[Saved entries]

=== Section Start ===

(** The parts of a rule [a ~ (sep ~ a)*] *)
Lemma separated_parts sep r s t ps :
  derives (separated sep (Sub r)) s t ps → Forall (λ q, as_rule q = r) ps ∧ ps ≠ [].
Proof.
  intros Hd. inv_derives. split; [|done]. constructor; [done|]. cbn. eapply derives_Star; [done|].
  clear. intros. inv_derives. by repeat constructor.
Qed.

Lemma separated_children q sep r : sound q → grammar (as_rule q) = Some (separated sep (Sub r)) →
  Forall (λ c, sound c ∧ as_rule c = r) (into_inner q).
Proof.
  intros Hq Hr. destruct (sound_inner q _ Hq Hr) as (_ & s & t & ps & _ & -> & Hd & Hall).
  apply Forall_and. split; [done|]. by apply separated_parts in Hd as [? _].
Qed.

(** One part, or a node of all parts *)
Lemma builds_parts {A} (P : A → Prop) (f : Pair → Built A) (g : list A → A) inner :
  Forall (λ q, builds P (f q)) inner → (∀ xs, Forall P xs → P (g xs)) →
  builds P (match inner with [q] => f q | _ => xs ← collect f inner; Done (g xs) end).
Proof.
  intros Hf Hg. assert (builds P (xs ← collect f inner; Done (g xs))) as Hc.
  { eapply builds_bind; [by apply builds_collect|exact Hg]. }
  destruct inner as [|q [|q' inner]]; [exact Hc| |exact Hc]. by inversion Hf.
Qed.

Definition filter_ok_at (q : Pair) : Prop := ∀ d,
  (as_rule q = R_filter_expr → returns (build_filter_depth q d)) ∧
  (as_rule q = R_filter_or → returns (build_filter_or q d)) ∧
  (as_rule q = R_filter_and → returns (build_filter_and q d)) ∧
  (as_rule q = R_filter_not → returns (build_filter_not q d)) ∧
  (as_rule q = R_filter_atom → returns (build_filter_atom q d)).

=== Section End ===

Each entry needs to be written out again, exactly as given.

(** The parts of a rule [a ~ (sep ~ a)*] *)
Lemma separated_parts sep r s t ps :
  derives (separated sep (Sub r)) s t ps → Forall (λ q, as_rule q = r) ps ∧ ps ≠ [].
Proof.
  intros Hd. inv_derives. split; [|done]. constructor; [done|]. cbn. eapply derives_Star; [done|].
  clear. intros. inv_derives. by repeat constructor.
Qed.

Lemma separated_children q sep r : sound q → grammar (as_rule q) = Some (separated sep (Sub r)) →
  Forall (λ c, sound c ∧ as_rule c = r) (into_inner q).
Proof.
  intros Hq Hr. destruct (sound_inner q _ Hq Hr) as (_ & s & t & ps & _ & -> & Hd & Hall).
  apply Forall_and. split; [done|]. by apply separated_parts in Hd as [? _].
Qed.

(** One part, or a node of all parts *)
Lemma builds_parts {A} (P : A → Prop) (f : Pair → Built A) (g : list A → A) inner :
  Forall (λ q, builds P (f q)) inner → (∀ xs, Forall P xs → P (g xs)) →
  builds P (match inner with [q] => f q | _ => xs ← collect f inner; Done (g xs) end).
Proof.
  intros Hf Hg. assert (builds P (xs ← collect f inner; Done (g xs))) as Hc.
  { eapply builds_bind; [by apply builds_collect|exact Hg]. }
  destruct inner as [|q [|q' inner]]; [exact Hc| |exact Hc]. by inversion Hf.
Qed.

Definition filter_ok_at (q : Pair) : Prop := ∀ d,
  (as_rule q = R_filter_expr → returns (build_filter_depth q d)) ∧
  (as_rule q = R_filter_or → returns (build_filter_or q d)) ∧
  (as_rule q = R_filter_and → returns (build_filter_and q d)) ∧
  (as_rule q = R_filter_not → returns (build_filter_not q d)) ∧
  (as_rule q = R_filter_atom → returns (build_filter_atom q d)).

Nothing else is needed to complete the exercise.